The same can be said for some of what happens at Morning Joe! Tomorrow, we'll return to the theme we planned to explore before we lost a large chunk of time yesterday morning and afternoon.
The question we'll be asking is this:
To what extent do high-end American journalists recognize the world's most basic journalistic distinction? We refer to the distinction between things a journalist can sensibly claim to be true, as opposed to other things a journalist has simply heard.
Even at the highest levels, are American journalists able to draw that bone-simple distinction? On Monday, we sketched the distinction as shown:
The world's most basic journalistic distinction:
Things a journalist can sensibly say she knows.
Things a journalist has only heard someone claim.
Things a journalist can sensibly say she knows.
Claims which certainly could be true, but which could also be false.
There are certain claims we basically know to be true.
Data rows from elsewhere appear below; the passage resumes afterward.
Lemma word_match_squash (w : string) (prev : option ascii) (s : string) (n : nat) :
  no_space w = true ->
  match_here true (word_items w) prev s = Some n ->
  squash (String.substring 0 n s) = toLowerCase w.
Proof.
  intros Hw H. unfold word_items in H. cbn [match_here] in H.
  destruct (xorb (word_before prev) (word_after s)); [|discriminate].
  destruct (match_here_literal_inv _ _ _ _ _ H) as (h' & rest & m & -> & Hlow & Hk & ->).
  cbn [match_here] in Hk.
  destruct (xorb _ _) in Hk; [|discriminate]. injection Hk as <-.
  assert (Hlen : String.length w = String.length h').
  { rewrite <- (toLowerCase_length w), <- Hlow. apply toLowerCase_length. }
  rewrite Hlen, substring_app, substring_zero.
  assert (Happ : forall a : string, (a ++ EmptyString)%string = a).
  { induction a as [|x a IHa]; cbn; [reflexivity|now rewrite IHa]. }
  rewrite Happ, squash_no_space; [exact Hlow|].
  now rewrite <- no_space_toLowerCase, Hlow, no_space_toLowerCase.
Qed.

Lemma placeholderPatterns_words :
  RetryPressure.placeholderPatterns RetryPressure.new
  = map (fun w => mkRegExp (word_items w) true true) ["TODO"; "TBD"; "FIXME"].
Proof. reflexivity. Qed.

Lemma placeholder_texts_squash (out m : string) :
  In m (placeholder_texts out) -> In (squash m) ["todo"; "tbd"; "fixme"].
Proof.
  unfold placeholder_texts. rewrite placeholderPatterns_words, in_flat_map.
  intros (re & Hre & Hm). apply in_map_iff in Hre as (w & <- & Hw).
  unfold RetryPressure.pattern_matches, string_match in Hm. cbn [global] in Hm.
  assert (Hin : In m (match_all_from (mkRegExp (word_items w) true true) None out 0)).
  { destruct (match_all_from _ None out 0); [contradiction|exact Hm]. }
  destruct (match_all_from_inv _ _ _ _ _ Hin) as (prev' & s' & n & Hn & ->).
  cbn [ignoreCase items] in Hn.
  destruct Hw as [<-|[<-|[<-|[]]]].
  - rewrite (word_match_squash "TODO" _ _ _ eq_refl Hn). cbn. tauto.
  - rewrite (word_match_squash "TBD" _ _ _ eq_refl Hn). cbn. tauto.
  - rewrite (word_match_squash "FIXME" _ _ _ eq_refl Hn). cbn. tauto.
Qed.

End PlaceholderFacts.

Section CountFacts.
Import RetryPressure.

Lemma already_found_mem (fm : list found_match) (m : string) :
  already_found fm m = Js.mem String.eqb m (map text fm).
Proof.
  destruct (already_found fm m) eqn:H1, (Js.mem String.eqb m (map text fm)) eqn:H2;
    try reflexivity.
  - apply already_found_In, (mem_In String.eqb String.eqb_spec) in H1. congruence.
  - apply (mem_In String.eqb String.eqb_spec), already_found_In in H2. congruence.
Qed.

Lemma placeholder_fold (out : string) (ms : list string) :
  forall st,
    let st' := fold_left (placeholder_step out) ms st in
    todoCount st'
    = (todoCount st
       + List.length (Js.uniq_acc String.eqb (map text (foundMatches st)) ms))%nat
    /\ uncertaintyCount st' = uncertaintyCount st.
Proof.
  induction ms as [|m ms IH]; intros st; cbn [fold_left Js.uniq_acc].
  - cbn. split; [lia|reflexivity].
  - unfold placeholder_step at 2 4. rewrite already_found_mem.
    destruct (Js.mem String.eqb m (map text (foundMatches st))) eqn:Hm; cbn [negb].
    + apply IH.
    + destruct (IH {| foundMatches :=
                        foundMatches st ++ [mkFound m (indexOf out m 0) placeholder];
                      uncertaintyCount := uncertaintyCount st;
                      todoCount := S (todoCount st) |}) as [Ht Hu].
      cbn [todoCount uncertaintyCount foundMatches] in Ht, Hu.
      split; [|exact Hu]. rewrite Ht, map_app. cbn [map text List.length].
      rewrite (uniq_acc_ext String.eqb String.eqb_spec ms
                 (map text (foundMatches st) ++ [m]) (m :: map text (foundMatches st))).
      * lia.
      * intros x _. rewrite in_app_iff. cbn [In]. tauto.
Qed.

Lemma placeholder_loop_flat (out : string) (pats : list RegExp.t) :
  forall st,
    placeholder_loop out st pats
    = fold_left (placeholder_step out) (flat_map (pattern_matches out) pats) st.
Proof.
  unfold placeholder_loop. induction pats as [|p pats IH]; intros st; cbn [fold_left flat_map].
  - reflexivity.
  - now rewrite fold_left_app, IH.
Qed.

Lemma uncertaintyPhrases_NoDup : NoDup (uncertaintyPhrases new).
Proof.
  repeat (constructor; [cbn; intuition discriminate|]). constructor.
Qed.

Lemma count_spec (out : string) :
  exists st,
    count new out = Return st
    /\ uncertaintyCount st = List.length (phrases_present out)
    /\ todoCount st = List.length (Js.uniq String.eqb (placeholder_texts out)).
Proof.
  unfold count.
  destruct (phrase_loop_spec out (uncertaintyPhrases new) phrases_ok
              uncertaintyPhrases_NoDup (mkCounters [] 0 0))
    as (st1 & H1 & Hu1 & Ht1 & Hf1).
  { intros x p []. }
  rewrite H1. cbn [bind]. eexists. split; [reflexivity|].
  rewrite placeholder_loop_flat. fold (placeholder_texts out).
  destruct (placeholder_fold out (placeholder_texts out) st1) as [Ht Hu].
  cbn zeta in Ht, Hu. rewrite Ht, Hu, Hu1, Ht1. cbn [uncertaintyCount todoCount].
  split; [reflexivity|]. unfold Js.uniq.
  rewrite (uniq_acc_ext String.eqb String.eqb_spec (placeholder_texts out)
             (map text (foundMatches st1)) []); [reflexivity|].
  intros m Hm. split; [|intros []].
  intros Hin. apply in_map_iff in Hin as (x & <- & Hx).
  apply placeholder_texts_squash in Hm.
  destruct (Hf1 x Hx) as [[]|Hp].
  cbn in Hm, Hp. intuition congruence.
Qed.

End CountFacts.

Section NormalizedFacts.
Import RetryPressure.

Lemma Qfloor_half (n : Z) : Qfloor (inject_Z n + (1 # 2)) = n.
Proof.
  assert (H : inject_Z n + (1 # 2) == inject_Z (2 * n + 1) / inject_Z 2).
  { rewrite inject_Z_plus, inject_Z_mult. field. }
  rewrite (Qfloor_comp _ _ H), <- Zdiv_Qdiv.
  symmetry. apply Z.div_unique with (r := 1%Z); lia.
Qed.

Lemma toFixed2_hundredths (x : Q) (n : Z) :
  (0 <= n)%Z -> x == inject_Z n / 100 -> toFixed2 x == x.
Proof.
  intros Hn Hx. unfold toFixed2.
  assert (Hpos : Qle_bool 0 x = true).
  { apply Qle_bool_iff. rewrite Hx. apply Qle_shift_div_l; [reflexivity|].
    rewrite Qmult_0_l. change 0 with (inject_Z 0). now rewrite <- Zle_Qle. }
  rewrite Hpos.
  assert (H : x * 100 + (1 # 2) == inject_Z n + (1 # 2)).
  { rewrite Hx. field. }
  rewrite (Qfloor_comp _ _ H), Qfloor_half. now rewrite Hx.
Qed.

Lemma normalizedScore_fixed (st : counters) :
  toFixed2 (normalizedScore new st) == normalizedScore new st.
Proof.
  unfold normalizedScore, Math_min. cbn [uncertaintyPenalty todoPenalty new].
  set (u := Z.of_nat (uncertaintyCount st)). set (t := Z.of_nat (todoCount st)).
  destruct (Q.min_spec (inject_Z u * (1 # 10) + inject_Z t * (2 # 10)) 1) as [[_ H]|[_ H]].
  - apply (toFixed2_hundredths _ (10 * u + 20 * t)); [lia|].
    rewrite H, inject_Z_plus, !inject_Z_mult. field.
  - apply (toFixed2_hundredths _ 100); [lia|]. rewrite H. reflexivity.
Qed.

Lemma compute_returns (out : string) :
  exists r st,
    compute new (VString out) = Return r
    /\ count new out = Return st
    /\ normalized r == normalizedScore new st
    /\ score r = Math_round ((1 - normalizedScore new st) * 100).
Proof.
  destruct (count_spec out) as (st & Hst & _).
  unfold compute. rewrite Hst. cbn [bind].
  eexists. exists st. split; [reflexivity|]. split; [reflexivity|].
  cbn [normalized score]. split; [apply normalizedScore_fixed|reflexivity].
Qed.

(** C1, as amended.  On every string output [compute] returns.  Each
    uncertainty phrase that occurs in the lower-cased output adds one to
    [uncertaintyCount]; each distinct matched text of the placeholder
    patterns adds one to [todoCount], a text matched again adds nothing;
    and [normalized = min(0.1 * uncertaintyCount + 0.2 * todoCount, 1)]. *)
Theorem compute_counts_distinct_placeholder_texts :
  forall out : string,
  exists r st,
    compute new (VString out) = Return r
    /\ count new out = Return st
    /\ uncertaintyCount st = List.length (phrases_present out)
    /\ todoCount st = List.length (Js.uniq String.eqb (placeholder_texts out))
    /\ normalized r
       == Qmin ((1 # 10) * inject_Z (Z.of_nat (uncertaintyCount st))
                + (2 # 10) * inject_Z (Z.of_nat (todoCount st))) 1.
Proof.
  intros out. destruct (compute_returns out) as (r & st & Hr & Hst & Hn & _).
  destruct (count_spec out) as (st' & Hst' & Hu & Ht).
  rewrite Hst in Hst'. injection Hst' as <-.
  exists r, st. repeat split; try assumption.
  rewrite Hn. unfold normalizedScore, Math_min. cbn [uncertaintyPenalty todoPenalty new].
  apply Q.min_compat; [|reflexivity]. ring.
Qed.

End NormalizedFacts.

Section RetryExamples.

Lemma compute_multiplicity_counterexample :
  placeholder_texts "TODO TODO" = ["TODO"; "TODO"]
  /\ phrases_present "TODO TODO" = []
  /\ exists r,
       RetryPressure.compute RetryPressure.new (VString "TODO TODO") = Return r
       /\ ~ RetryPressure.normalized r
            == Qmin ((1 # 10) * inject_Z 0 + (2 # 10) * inject_Z 2) 1.
Proof.
  split; [reflexivity|]. split; [reflexivity|].
  eexists. split; [vm_compute; reflexivity|].
  intros H. vm_compute in H. discriminate.
Qed.

End RetryExamples.

(** ** computeReduction *)

Section ReductionFacts.

Lemma computeReduction_counts (b g : Z) :
  (0 < b)%Z ->
  DriftDetector.computeReduction (inject_Z b) (inject_Z g)
  = ((200 * (b - g) + b) / (2 * b))%Z.
Proof.
  intros Hb. unfold DriftDetector.computeReduction.
  assert (Hz : Qeq_bool (inject_Z b) 0 = false).
  { apply not_true_iff_false. intros H. apply Qeq_bool_iff in H.
    apply (inject_Z_injective b 0) in H. lia. }
  rewrite Hz. cbn [andb].
  rewrite <- Math_round_ratio by assumption.
  unfold Math_round. apply Qfloor_comp.
  unfold Z.sub. rewrite inject_Z_plus, inject_Z_opp. reflexivity.
Qed.

End ReductionFacts.

Section ReductionSign.

Lemma Qeq_bool_inject_Z_0 (z : Z) : Qeq_bool (inject_Z z) 0 = (z =? 0)%Z.
Proof.
  destruct (Z.eqb_spec z 0) as [->|Hz]; [reflexivity|].
  apply not_true_iff_false. intros H. apply Qeq_bool_iff in H.
  apply (inject_Z_injective z 0) in H. contradiction.
Qed.

(** C5, as amended.  For counts [b] and [g]: [computeReduction(0, g) = -100]
    when [g > 0], [computeReduction(0, 0) = 0], and for [b > 0] the result
    is 0 when [b = g], never negative when [b > g] and never positive when
    [b < g].  It is positive exactly when [(b - g) / b * 100 >= 1/2] and
    negative exactly when [(g - b) / b * 100 > 1/2]; in between it rounds to
    zero.  Both [computeReduction] methods are the same function. *)
Theorem computeReduction_sign :
  forall b g : Z,
    (0 <= b)%Z -> (0 <= g)%Z ->
    let r := DriftDetector.computeReduction (inject_Z b) (inject_Z g) in
    RetryPressure.computeReduction (inject_Z b) (inject_Z g) = r
    /\ (b = 0 -> 0 < g -> r = -100)%Z
    /\ (b = 0 -> g = 0 -> r = 0)%Z
    /\ (0 < b ->
        (b = g -> r = 0) /\ (g < b -> 0 <= r) /\ (b < g -> r <= 0)
        /\ (0 < r <-> b <= 200 * (b - g)) /\ (r < 0 <-> b < 200 * (g - b)))%Z.
Proof.
  intros b g Hb Hg r. split; [reflexivity|]. split; [|split].
  - intros -> Hpos. subst r. unfold DriftDetector.computeReduction.
    rewrite !Qeq_bool_inject_Z_0. replace (g =? 0)%Z with false by lia. reflexivity.
  - intros -> ->. reflexivity.
  - intros Hpos. subst r. rewrite computeReduction_counts by assumption.
    destruct (half_up_sign b (b - g) Hpos) as (H0 & H1 & H2 & H3 & H4).
    cbv zeta in H0, H1, H2, H3, H4.
    split; [intros; apply H0; lia|]. split; [intros; apply H1; lia|].
    split; [intros; apply H2; lia|]. split; [exact H3|].
    split; intros H.
    + apply H4 in H. lia.
    + apply H4. lia.
Qed.

Lemma computeReduction_sign_witness :
  DriftDetector.computeReduction (inject_Z 10) (inject_Z 15) = (-50)%Z
  /\ (DriftDetector.computeReduction (inject_Z 10) (inject_Z 15) <= 0)%Z.
Proof.
  split; [reflexivity|].
  destruct (computeReduction_sign 10 15 ltac:(lia) ltac:(lia)) as (_ & _ & _ & H).
  destruct (H ltac:(lia)) as (_ & _ & Hneg & _). apply Hneg. lia.
Defined.

Lemma computeReduction_sign_counterexample :
  (0 < 1000)%Z /\ (0 <= 999)%Z
  /\ Z.sgn (DriftDetector.computeReduction (inject_Z 1000) (inject_Z 999))
     <> Z.sgn (1000 - 999).
Proof. split; [lia|]. split; [lia|]. vm_compute. discriminate. Qed.

End ReductionSign.

(** ** GovernanceEngine.evaluate *)

Section EngineFacts.
Import GovernanceEngine.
Then too, there are unfounded claims.
Using the language of Donald Rumsfeld, it's the difference between the knowns and the unknowns! To what extent can our high-end journalists recognize this bone-simple distinction?
In the wake of Stormy Daniels' testimony last week, we were struck by the way this basic distinction was honored in the breach. The woods are lovely, dark and deep, but the capabilities of us the people are extremely limited.
Tomorrow, we'll return to that basic theme. We'll start with something which was said right there on Morning Joe.
Morning Joe stages some top-notch discussions. Then too, sometimes not!